Records contained in a dataset
=== Begin Enclosure ===
(** X2.  The scan leaves a verified function: operations stay distinct,
    every block keeps its terminator, and every operand of an operation that
    is left still has its definition in the body.  No operation left uses a
    constant the scan erased, neither as an operand of its own nor in an
    operation nested in its regions at any depth: the erased constant has an
    empty use list in the body that is left.  In a body of one block the
    definitions still stand before their uses. *)
Theorem scan_keeps_function_verified (f : FuncOp) :
  verified f = true ->
  casts_defined (getBody f) = true ->
  exists f1 hs,
    RemoveAssignVariableOpsAndConstOps f = Ok (f1, hs)
    /\ verified f1 = true
    /\ (forall o v, In o (region_ops (getBody f1)) -> In v (getOperands o) ->
                    getDefiningOp (getBody f1) v = getDefiningOp (getBody f) v)
    /\ (forall c, In (OpConst c) (region_ops (getBody f)) ->
                  ~ In (OpConst c) (region_ops (getBody f1)) ->
                  use_empty (const_id c) (getBody f1) = true
                  /\ forall o v, In o (region_ops (getBody f1)) ->
                                 In v (deep_operands o) ->
                                 is_result_of (const_id c) v = false)
    /\ (dominated f = true -> dominated f1 = true).
Proof.
  intros Hver Hcast.
  exists (setBody f (stripped (getBody f))), (collected (getBody f)).
  split; [exact (RemoveAssignVariableOpsAndConstOps_spec f Hver Hcast)|].
  split; [exact (scan_keeps_verified f Hver)|].
  split.
  { intros o v Ho Hv. cbn [setBody getBody] in *.
    destruct (getDefiningOp (getBody f) v) as [d|] eqn:Hd.
    - exact (stripped_definition f Hver o v d Ho Hv Hd).
    - destruct v as [b n|owner k]; [reflexivity|].
      cbn [getDefiningOp] in *. rewrite stripped_kept, region_ops_keep.
      now apply find_filter_none. }
  split; [|exact (stripped_dominated f)].
  intros c Hin Hout. cbn [setBody getBody] in *.
  assert (Hk : kept f (OpConst c) = false).
  { destruct (kept f (OpConst c)) eqn:E; [|reflexivity].
    exfalso. apply Hout. rewrite stripped_kept. apply in_keep. now split. }
  pose proof (erased_const_unused f c Hk) as Hz.
  split; [unfold use_empty; now rewrite Hz|].
  intros o v Ho Hv.
  pose proof (region_uses_in (const_id c) _ _ Ho) as Hle.
  apply (op_uses_zero (const_id c) o v); [lia|exact Hv].
Qed.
=== End Enclosure ===
__Instructions for the task__
Return every line from the entries above that contains the word "forall".

__Answer box__
    /\ (forall o v, In o (region_ops (getBody f1)) -> In v (getOperands o) ->
    /\ (forall c, In (OpConst c) (region_ops (getBody f)) ->
                  /\ forall o v, In o (region_ops (getBody f1)) ->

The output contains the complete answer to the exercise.